Rationale for Occupational Licensing
The common defense for occupational licensing is that it improves the quality of services delivered to consumers. Some economists have proposed theories that occupational licensing improves the human capital of practitioners and serves as a signal of high quality (Shapiro 1986). If such theories are accurate, then although occupational licensing will increase the price of services, consumers will benefit by receiving higher-quality services. But valid arguments can be made against such theories. For example, in many instances, consumers demand proof of qualification on their own when they believe there is reasonable risk of harm. It is thus a mistake to assume that, without government-sanctioned licenses, consumers would have no indicators of service quality or would choose to ignore such indicators (Thierer et al. 2015). Indeed, advances in technology (e.g., internet rating services) have enhanced consumers’ ability to compare the quality and reputation of professional service providers.
In several professions, arguments for occupational licensing are particularly weak. In the case of florists, for example, the risks associated with unlicensed florists amount to far less than the costs of licensing for consumers and aspiring florists, and hair braiding appears to belong to this category (Carpenter 2011). By their nature, licenses do not differentiate practicing professionals within a given field, but rather only differentiate those who can practice from those who cannot practice, even excluding licensed practitioners from another state. All license holders meet the same minimum entry standards, but whether those entry standards correlate with enhanced quality remains unclear. Licensing may instead serve as a barrier to entry for the profession and may even discourage hopeful professionals from aspiring to more than the minimum entry standards. The theory that licensing creates monopoly power for professionals by restricting entry to certain professions has emerged as the leading rationale for occupational licensing (Friedman 1962).

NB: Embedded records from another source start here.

(** The identities of the timers that were started and not cancelled
    since, given those [live] before the trace. *)
Definition timer_update (live : list nat) (e : event) : list nat :=
  match e with
  | TimerStart t => timer_id t :: live
  | TimerCancel id => filter (fun x => negb (Nat.eqb x id)) live
  | _ => live
  end.

Definition uncancelled_timers (live : list nat) (tr : list event)
    : list nat :=
  fold_left timer_update tr live.

(** The timer the handler holds in [self._timer]. *)
Definition held_timer (h : InterruptHandler) : list nat :=
  match _timer h with
  | Some t => [timer_id t]
  | None => []
  end.

(** Calls that decide against or for the agent's speech going on. *)
Definition is_stop_or_ignore (e : event) : bool :=
  match e with
  | StopAgentImmediately | IgnoreUserSpeech => true
  | _ => false
  end.

Definition is_vad_start (op : operation) : bool :=
  match op with
  | OnVadUserStarted => true
  | _ => false
  end.

(** A word that can be a token of normalized text: non-empty, with no
    whitespace and no character that [_normalize] replaces. *)
Definition clean_word (w : str) : bool :=
  match w with
  | [] => false
  | _ => forallb (fun c => negb (isspace c) && negb (punct c)) w
  end.

(** A phrase that can occur in normalized text: no character that
    [_normalize] replaces, and no whitespace other than U+0020. *)
Definition clean_phrase (w : str) : bool :=
  forallb (fun c => negb (punct c) && (negb (isspace c) || N.eqb c SP)) w.

(** The handler with other word lists in its configuration. *)
Definition with_words (soft hard : list str) (h : InterruptHandler)
    : InterruptHandler :=
  {| cfg := {| soft_words := soft; hard_words := hard;
               validation_window_ms := validation_window_ms (cfg h) |};
     has_ignore_user_speech := has_ignore_user_speech h;
     _pending_vad := _pending_vad h;
     _transcript_buffer := _transcript_buffer h;
     _timer := _timer h;
     next_timer_id := next_timer_id h |}.

End RunsAndWords.

(* ===================================================================== *)
(** ** Facts about the string operations *)
(* ===================================================================== *)

Lemma str_eqb_eq (a b : str) : str_eqb a b = true <-> a = b.
Proof.
  revert b; induction a as [|x a IH]; intros [|y b]; simpl;
    try (split; [discriminate | discriminate]); [tauto|].
  rewrite andb_true_iff, N.eqb_eq, IH.
  split; [intros [-> ->]; reflexivity | intros E; injection E; auto].
Qed.

Lemma list_contains_In (x : str) (l : list str) :
  list_contains x l = true <-> In x l.
Proof.
  unfold list_contains. rewrite existsb_exists. split.
  - intros (y & Hy & E). apply str_eqb_eq in E. now subst.
  - intros H. exists x. split; [assumption | now apply str_eqb_eq].
Qed.

Lemma startswith_app (p s : str) :
  startswith p s = true <-> exists r, s = p ++ r.
Proof.
  revert s; induction p as [|x p IH]; intros s; simpl.
  - split; [intros _; now exists s | reflexivity].
  - destruct s as [|y s].
    + split; [discriminate | intros (r & E); discriminate].
    + rewrite andb_true_iff, N.eqb_eq, IH. split.
      * intros (-> & r & ->). now exists r.
      * intros (r & E). injection E as -> ->. split; [reflexivity | now exists r].
Qed.

(** [sub in s] holds exactly when [s] is [a ++ sub ++ b] for some [a], [b]. *)
Lemma str_contains_spec (sub s : str) :
  str_contains sub s = true <-> exists a b, s = a ++ sub ++ b.
Proof.
  induction s as [|c s IH]; simpl; rewrite orb_true_iff, startswith_app.
  - split.
    + intros [(r & E) | F]; [| discriminate]. now exists [], r.
    + intros (a & b & E). left. destruct a; [| discriminate].
      now exists b.
  - rewrite IH. split.
    + intros [(r & E) | (a & b & E)].
      * now exists [], r.
      * exists (c :: a), b. now rewrite E.
    + intros ([|c' a] & b & E).
      * left. now exists b.
      * right. injection E as _ E. now exists a, b.
Qed.

Lemma In_join (sep : str) (l : list str) (c : char) :
  In c (join sep l) -> In c sep \/ exists t, In t l /\ In c t.
Proof.
  induction l as [|x l IH]; [intros []|].
  destruct l as [|y l].
  - simpl. intros H. right. exists x. auto.
  - change (join sep (x :: y :: l)) with (x ++ sep ++ join sep (y :: l)).
    rewrite !in_app_iff. intros [H | [H | H]].
    + right. exists x. simpl; auto.
    + now left.
    + destruct (IH H) as [H' | (t & Ht & Hc)]; [now left|].
      right. exists t. split; [right; assumption | assumption].
Qed.

Section StringFacts.
Context {U : UnicodeDB}.

Lemma split_cons (c : char) (r : str) :
  split (c :: r) =
  if isspace c then split r
  else match r with
       | [] => [[c]]
       | d :: _ =>
           if isspace d then [c] :: split r
           else match split r with
                | t :: ts => (c :: t) :: ts
                | [] => [[c]]
                end
       end.
Proof. destruct r; reflexivity. Qed.

Lemma split_tokens (s : str) : Forall is_token (split s).
Proof.
  induction s as [|c r IH]; [constructor|].
  rewrite split_cons.
  destruct (isspace c) eqn:Hc; [assumption|].
  assert (Hone : is_token [c]).
  { split; [discriminate | repeat constructor; assumption]. }
  destruct r as [|d r']; [constructor; [exact Hone | constructor]|].
  destruct (isspace d) eqn:Hd; [constructor; assumption|].
  destruct (split (d :: r')) as [|t ts];
    [constructor; [exact Hone | constructor]|].
  inversion IH as [|? ? [_ Ht] Hts]; subst.
  constructor; [| assumption].
  split; [discriminate | constructor; assumption].
Qed.

(** The tokens, concatenated, are the non-whitespace characters in order. *)
Lemma concat_split (s : str) :
  List.concat (split s) = filter (fun c => negb (isspace c)) s.
Proof.
  induction s as [|c r IH]; [reflexivity|].
  rewrite split_cons. simpl filter.
  destruct (isspace c) eqn:Hc; simpl negb; cbv iota; [assumption|].
  destruct r as [|d r']; [reflexivity|].
  rewrite <- IH.
  destruct (isspace d) eqn:Hd; [reflexivity|].
  destruct (split (d :: r')); reflexivity.
Qed.

Lemma split_token_app (t rest : str) :
  is_token t ->
  (rest = [] \/ exists r, rest = SP :: r) ->
  split (t ++ rest) = t :: split rest.
Proof.
  intros [Hne Hall] Hrest.
  induction t as [|c t IH]; [congruence|].
  inversion Hall as [|? ? Hc Ht]; subst.
  rewrite <- app_comm_cons, split_cons, Hc.
  destruct t as [|c' t].
  - simpl app. destruct Hrest as [-> | (r & ->)]; [reflexivity|].
    now rewrite isspace_SP.
  - inversion Ht as [|? ? Hc' _]; subst.
    rewrite <- app_comm_cons, Hc'.
    rewrite app_comm_cons, IH; [reflexivity | discriminate | assumption].
Qed.

(** Splitting undoes joining with single spaces. *)
Lemma split_join (toks : list str) :
  Forall is_token toks -> split (join [SP] toks) = toks.
Proof.
  induction toks as [|x l IH]; [reflexivity|].
  intros H. inversion H as [|? ? Hx Hl]; subst.
  destruct l as [|y l].
  - simpl join. rewrite <- (app_nil_r x) at 1.
    rewrite split_token_app; auto.
  - change (join [SP] (x :: y :: l))
      with (x ++ SP :: join [SP] (y :: l)).
    rewrite split_token_app; [| assumption | right; eauto].
    rewrite split_cons, isspace_SP, IH; auto.
Qed.

Lemma join_starts_clean (toks : list str) :
  Forall is_token toks -> starts_clean (join [SP] toks).
Proof.
  intros H. destruct toks as [|x l]; [exact I|].
  inversion H as [|? ? [Hne Hx] _]; subst.
  destruct x as [|c x]; [congruence|].
  inversion Hx; subst.
  destruct l; simpl; assumption.
Qed.

Lemma join_ends_clean (toks : list str) :
  Forall is_token toks -> toks <> [] ->
  exists p c, join [SP] toks = p ++ [c] /\ isspace c = false.
Proof.
  induction toks as [|x l IH]; [congruence|].
  intros H _. inversion H as [|? ? [Hne Hx] Hl]; subst.
  destruct l as [|y l].
  - destruct (exists_last Hne) as (p & c & ->).
    exists p, c. split; [reflexivity|].
    rewrite Forall_app in Hx. destruct Hx as [_ Hc].
    now inversion Hc.
  - destruct IH as (p & c & E & Hc); [assumption | discriminate |].
    exists (x ++ SP :: p), c. split; [| assumption].
    change (join [SP] (x :: y :: l))
      with (x ++ SP :: join [SP] (y :: l)).
    rewrite E, <- app_assoc. reflexivity.
Qed.
(** [sort_nth_smallest_heap], keeping the working copy [nums] next to the
    returned value.  [(n - 2) / 2] is the truncating division of C++, and
    [int size = nums.size()] narrows the size. *)
Definition sort_nth_smallest_heap_run (fuel : nat)
    (nums : list Z) (n : Z) : outcome (Z * list Z) :=
  if decide (invalid_rank nums n) then Ok (-1, nums)
  else
    let size := to_int (Z.of_nat (length nums)) in
    nums ← for_down ((n - 2) `quot` 2) 0
              (λ nums i, heapifyDown fuel nums i (n - 1)) nums;
    nums ← for_up n size (heap_scan_body fuel n) nums;
    root ← vget nums 0;
    Ok (root, nums).

Definition sort_nth_smallest_heap (nums : list Z) (n : Z) : outcome Z :=
  fst <$> sort_nth_smallest_heap_run (length nums) nums n.

(** [sort_nth_smallest]: the facade, which takes the quickselect. *)
Definition sort_nth_smallest (nums : list Z) (n : Z) : outcome Z :=
  sort_nth_smallest_quickselect nums n.

(** ** The reference: the ascending sort of the input *)

Definition sorted (S : list Z) : list Z := merge_sort Z.le S.

(** The [n] smallest values of [S], as a list. *)
Definition n_smallest (n : Z) (S : list Z) : list Z :=
  take (Z.to_nat n) (sorted S).

(** The positions [low .. high] of a vector. *)
Definition segment (arr : list Z) (low high : Z) : list Z :=
  take (Z.to_nat (high - low + 1)) (drop (Z.to_nat low) arr).

(** ** The scenarios of the test function *)

Definition test1 : list Z := [3; 1; 4; 1; 5; 9; 2; 6].
Definition test2 : list Z := [5; 2; 2; 1; 1; 3; 3; 3].
Definition test3 : list Z := [1; 2; 3; 4; 5; 6; 7; 8].
Definition test4 : list Z := [8; 7; 6; 5; 4; 3; 2; 1].

Definition both_return (S : list Z) (n expected : Z) : bool :=
  bool_decide (sort_nth_smallest_quickselect S n = Ok expected
               ∧ sort_nth_smallest_heap S n = Ok expected).

(** A vector of [N + 1] values, a 1 followed by zeros, and the one of
    [2 ^ 31 + 1] values, whose size does not fit an [int]. *)
Definition long_input (N : nat) : list Z := 1 :: replicate N 0.

Abbreviation long_vector := (long_input (Z.to_nat (2 ^ 31))).

(** A vector of [N + 1] values, zeros followed by a 1, and the one of
    [2 ^ 30 + 2] values, whose last position is the child of position
    [2 ^ 29] in the heap and has its own children beyond [int]. *)
Definition deep_input (N : nat) : list Z := replicate N 0 ++ [1].

Abbreviation deep_vector := (deep_input (Z.to_nat (2 ^ 30 + 1))).

(** ** Specification predicates and loop invariants *)

(** The vector after [temp = arr[x]; arr[x] = arr[y]; arr[y] = temp]. *)
Definition swapped (arr : list Z) (x y a b : Z) : list Z :=
  <[Z.to_nat y:=a]> (<[Z.to_nat x:=b]> arr).

(** *** Partition *)

(** The state [(arr, i)] before the iteration at [j]. *)
Record partition_inv (arr0 : list Z) (low high pivot : Z)
    (j : Z) (st : list Z * Z) : Prop := {
  pi_length : length st.1 = length arr0;
  pi_perm : st.1 ≡ₚ arr0;
  pi_frame : ∀ x, ¬ (low ≤ x < high) → zlookup st.1 x = zlookup arr0 x;
  pi_range : low - 1 ≤ st.2 < j;
  pi_small : ∀ x v, low ≤ x ≤ st.2 → zlookup st.1 x = Some v → v ≤ pivot;
  pi_large : ∀ x v, st.2 < x < j → zlookup st.1 x = Some v → pivot < v;
}.

(** What [partition] leaves: the returned index [p] lies in the segment
    and holds the pivot, what is left of it in the segment is [<=] the
    pivot, what is right of it is [>], and the vector is the old one with
    the segment permuted. *)
Record partition_post (arr0 : list Z) (low high pivot : Z)
    (arr : list Z) (p : Z) : Prop := {
  pp_length : length arr = length arr0;
  pp_perm : arr ≡ₚ arr0;
  pp_frame : ∀ x, ¬ (low ≤ x ≤ high) → zlookup arr x = zlookup arr0 x;
  pp_range : low ≤ p ≤ high;
  pp_pivot : zlookup arr p = Some pivot;
  pp_small : ∀ x v, low ≤ x < p → zlookup arr x = Some v → v ≤ pivot;
  pp_large : ∀ x v, p < x ≤ high → zlookup arr x = Some v → pivot < v;
}.

(** *** Selection *)

(** The postcondition both routines meet: the first positions [P] of the
    working copy are a lower part of [S], and [v] is the maximum of [P]. *)
Definition selects (S P : list Z) (v : Z) : Prop :=
  ∃ R, P ++ R ≡ₚ S
       ∧ v ∈ P
       ∧ (∀ y, y ∈ P → y ≤ v)
       ∧ (∀ x, x ∈ R → v ≤ x).

(** The active range holds position [k - 1]; what is left of it is
    [<=] everything from [low] on, and what is right of it is [>=]
    everything up to [high]. *)
Record qs_inv (S : list Z) (k : Z) (arr : list Z) (low high : Z) : Prop := {
  qi_length : length arr = length S;
  qi_perm : arr ≡ₚ S;
  qi_low : 0 ≤ low;
  qi_high : high < Z.of_nat (length S);
  qi_k : low ≤ k - 1 ≤ high;
  qi_left : ∀ x y vx vy, x < low → low ≤ y →
    zlookup arr x = Some vx → zlookup arr y = Some vy → vx ≤ vy;
  qi_right : ∀ x y vx vy, x ≤ high → high < y →
    zlookup arr x = Some vx → zlookup arr y = Some vy → vx ≤ vy;
}.

(** The vector as the quickselect loop returns it, with the value [v]. *)
Record qs_post (S : list Z) (k : Z) (v : Z) (arr : list Z) : Prop := {
  qp_length : length arr = length S;
  qp_perm : arr ≡ₚ S;
  qp_value : zlookup arr (k - 1) = Some v;
  qp_left : ∀ x vx, x < k - 1 → zlookup arr x = Some vx → vx ≤ v;
  qp_right : ∀ y vy, k - 1 < y → zlookup arr y = Some vy → v ≤ vy;
}.

(** *** Max-heap *)

Definition is_child (p c : Z) : Prop := c = 2 * p + 1 ∨ c = 2 * p + 2.

(** The value at [p] is [>=] the values at its children up to [end_]. *)
Definition heap_at (arr : list Z) (end_ p : Z) : Prop :=
  ∀ c vp vc, is_child p c → c ≤ end_ →
    zlookup arr p = Some vp → zlookup arr c = Some vc → vc ≤ vp.

(** The positions [start .. end_] are heap ordered. *)
Definition heap_from (arr : list Z) (start end_ : Z) : Prop :=
  ∀ p, start ≤ p → heap_at arr end_ p.

(** The heap order holds from [start] on except at [parent], whose
    children are still below its own parent. *)
Record sift_inv (start end_ : Z) (arr : list Z) (parent : Z) : Prop := {
  si_others : ∀ p, start ≤ p → p ≠ parent → heap_at arr end_ p;
  si_grand : ∀ g c vg vc, start ≤ g → is_child g parent →
    is_child parent c → c ≤ end_ →
    zlookup arr g = Some vg → zlookup arr c = Some vc → vc ≤ vg;
}.

(** What [heapifyDown] leaves of [arr0] when started at [parent]. *)
Record sift_post (start end_ : Z) (arr0 : list Z) (parent : Z)
    (arr : list Z) : Prop := {
  sp_length : length arr = length arr0;
  sp_perm : arr ≡ₚ arr0;
  sp_frame : ∀ x, ¬ (parent ≤ x ≤ end_) → zlookup arr x = zlookup arr0 x;
  sp_heap : heap_from arr start end_;
}.

(** Step 1, before the iteration at [i]: the positions after [i] are
    heap ordered. *)
Record build_inv (S : list Z) (n : Z) (i : Z) (arr : list Z) : Prop := {
  bi_length : length arr = length S;
  bi_perm : arr ≡ₚ S;
  bi_frame : ∀ x, n ≤ x → zlookup arr x = zlookup S x;
  bi_heap : heap_from arr (i + 1) (n - 1);
}.

(** Step 2, before the iteration at [i]: the heap holds a lower part of
    the first [i] values of the input. *)
Record scan_inv (S : list Z) (n : Z) (i : Z) (arr : list Z) : Prop := {
  sci_length : length arr = length S;
  sci_frame : ∀ x, n ≤ x → zlookup arr x = zlookup S x;
  sci_heap : heap_from arr 0 (n - 1);
  sci_lower : ∃ R, take (Z.to_nat n) arr ++ R ≡ₚ take (Z.to_nat i) S
                   ∧ ∀ y x, y ∈ take (Z.to_nat n) arr → x ∈ R → y ≤ x;
}.

(** *** Ranks *)

(** The number of values of [l] that are [<= v], and that are [< v]. *)
Definition count_le (v : Z) (l : list Z) : nat :=
  length (filter (λ x, x ≤ v) l).

Definition count_lt (v : Z) (l : list Z) : nat :=
  length (filter (λ x, x < v) l).

(** * Verification *)

(** ** Running the monad *)

Lemma bind_Ok {A B} (k : A → outcome B) (a : A) : Ok a ≫= k = k a.
Proof. reflexivity. Qed.

Lemma fmap_Ok {A B} (g : A → B) (a : A) : g <$> Ok a = Ok (g a).
Proof. reflexivity. Qed.

(** ** Values of type [int] *)

Lemma to_int_small x : - 2 ^ 31 ≤ x ≤ INT_MAX → to_int x = x.
Proof.
  unfold INT_MAX, to_int. intros Hx. rewrite Z.mod_small by lia. lia.
Qed.

Lemma to_int_le x : 0 ≤ x → to_int x ≤ x.
Proof.
  unfold to_int. intros Hx. pose proof (Z.mod_le (x + 2 ^ 31) (2 ^ 32)). lia.
Qed.

(** ** Reading and writing vectors *)

Section vector_facts.
Implicit Types (arr : list Z) (i j v : Z).

Lemma zlookup_Some arr i v :
  zlookup arr i = Some v → 0 ≤ i < Z.of_nat (length arr).
Proof.
  unfold zlookup. case_decide; [|done].
  intros Hl%lookup_lt_Some. lia.
Qed.

Lemma zlookup_is_Some arr i :
  0 ≤ i < Z.of_nat (length arr) → ∃ v, zlookup arr i = Some v.
Proof.
  intros Hi. unfold zlookup. rewrite decide_True by lia.
  apply lookup_lt_is_Some_2. lia.
Qed.

Lemma zlookup_nat arr (x : nat) : zlookup arr (Z.of_nat x) = arr !! x.
Proof. unfold zlookup. rewrite decide_True by lia. by rewrite Nat2Z.id. Qed.

Lemma zlookup_elem_of arr i v : zlookup arr i = Some v → v ∈ arr.
Proof.
  unfold zlookup. case_decide; [|done]. apply list_elem_of_lookup_2.
Qed.

Lemma elem_of_zlookup arr v : v ∈ arr → ∃ i, zlookup arr i = Some v.
Proof.
  intros [x Hx]%list_elem_of_lookup_1. exists (Z.of_nat x).
  by rewrite zlookup_nat.
Qed.

Lemma vget_Ok arr i v : zlookup arr i = Some v → vget arr i = Ok v.
Proof. unfold vget. by intros ->. Qed.

Lemma vset_Ok arr i v :
  0 ≤ i < Z.of_nat (length arr) → vset arr i v = Ok (<[Z.to_nat i:=v]> arr).
Proof. intros. unfold vset. by rewrite decide_True. Qed.

Lemma zlookup_insert arr i j v :
  0 ≤ i < Z.of_nat (length arr) →
  zlookup (<[Z.to_nat i:=v]> arr) j
  = if decide (i = j) then Some v else zlookup arr j.
Proof.
  intros Hi. unfold zlookup. destruct (decide (i = j)) as [->|Hne].
  - rewrite decide_True by lia. apply list_lookup_insert_eq. lia.
  - case_decide; [|done]. apply list_lookup_insert_ne. lia.
Qed.

Lemma swap_run {B} arr x y a b (k : list Z → outcome B) :
  zlookup arr x = Some a →
  zlookup arr y = Some b →
  vset arr x b ≫= (λ arr1, vset arr1 y a ≫= k) = k (swapped arr x y a b).
Proof.
  intros Hx%zlookup_Some Hy%zlookup_Some.
  rewrite vset_Ok, bind_Ok by done.
  by rewrite vset_Ok, bind_Ok by (rewrite length_insert; done).
Qed.

Lemma length_swapped arr x y a b :
  length (swapped arr x y a b) = length arr.
Proof. unfold swapped. by rewrite !length_insert. Qed.

Lemma zlookup_swapped arr x y a b z :
  zlookup arr x = Some a →
  zlookup arr y = Some b →
  zlookup (swapped arr x y a b) z
  = if decide (y = z) then Some a
    else if decide (x = z) then Some b else zlookup arr z.
Proof.
  intros Hx%zlookup_Some Hy%zlookup_Some. unfold swapped.
  rewrite zlookup_insert by (rewrite length_insert; done).
  case_decide; [done|]. by rewrite zlookup_insert.
Qed.

Lemma swapped_Permutation arr x y a b :
  zlookup arr x = Some a →
  zlookup arr y = Some b →
  swapped arr x y a b ≡ₚ arr.
Proof.
  unfold zlookup, swapped. repeat case_decide; try done.
  intros Hx Hy. by apply Permutation_insert_swap.
Qed.
End vector_facts.

(** ** Invariant rules of the counted loops *)

Lemma for_up_inv {St} (Inv : Z → St → Prop) lo hi body (s : St) :
  lo ≤ hi →
  Inv lo s →
  (∀ j s, lo ≤ j < hi → Inv j s → ∃ s', body s j = Ok s' ∧ Inv (j + 1) s') →
  ∃ s', for_up lo hi body s = Ok s' ∧ Inv hi s'.
Proof.
  intros Hle H0 Hstep. unfold for_up.
  remember (Z.to_nat (hi - lo)) as count eqn:Hc.
  revert lo s Hle H0 Hstep Hc. induction count as [|count IH]; intros.
  - assert (lo = hi) as -> by lia. by exists s.
  - destruct (Hstep lo s) as (s1 & Hb & H1); [lia|done|].
    cbn [for_up_from]. rewrite Hb, bind_Ok.
    apply IH; [lia|done| |lia].
    intros j s2 Hj. apply Hstep. lia.
Qed.

Lemma for_down_inv {St} (Inv : Z → St → Prop) hi lo body (s : St) :
  lo - 1 ≤ hi →
  Inv hi s →
  (∀ i s, lo ≤ i ≤ hi → Inv i s → ∃ s', body s i = Ok s' ∧ Inv (i - 1) s') →
  ∃ s', for_down hi lo body s = Ok s' ∧ Inv (lo - 1) s'.
Proof.
  intros Hle H0 Hstep. unfold for_down.
  remember (Z.to_nat (hi - lo + 1)) as count eqn:Hc.
  revert hi s Hle H0 Hstep Hc. induction count as [|count IH]; intros.
  - assert (hi = lo - 1) as -> by lia. by exists s.
  - destruct (Hstep hi s) as (s1 & Hb & H1); [lia|done|].
    cbn [for_down_from]. rewrite Hb, bind_Ok.
    apply IH; [lia|done| |lia].
    intros j s2 Hj. apply Hstep. lia.
Qed.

Empirical evidence supports the view that licensing exists because creating a barrier to entry benefits individuals already working in a given field — not because it enhances consumer welfare. Studies generally find that, although licensing is correlated with higher wages for professionals, it has ambiguous effects on the quality of services provided (White House 2015). Other studies on occupational licensing focus on employment effects in the field overall and on individual workers. Using national data from the Survey of Income and Program Participation and controlling for observable characteristics (including occupation), researchers find that licensed workers are more likely to be employed than are similar workers without licenses or certification (Gittleman, Klee, and Kleiner 2018). The same study also finds that those with federally issued credentials may earn 8.9 percent more than those without, while those with state-issued credentials may earn 6.1 percent more. An earlier study analyzing the effects of licensing and certification finds that licensed workers earn about 18 percent higher wages than do unlicensed workers (Kleiner and Krueger 2013). Licensing may also restrict mobility. A recent study finds that state-specific licensing exam requirements are associated with a 36 percent reduction in mobility (Johnson and Kleiner 2017). Licenses are generally not transferable from state to state and as a result may result in professionals experiencing “job lock.” Occupational licensing becomes particularly burdensome in the case of hair braiding because the service falls under the umbrella of cosmetology. The intent of policymakers is to ensure proper sanitation training in an effort to protect consumers, but an examination of the skills tested in the process of obtaining a license tells a different story. We now turn to a discussion of regulation of the hair braiding occupation.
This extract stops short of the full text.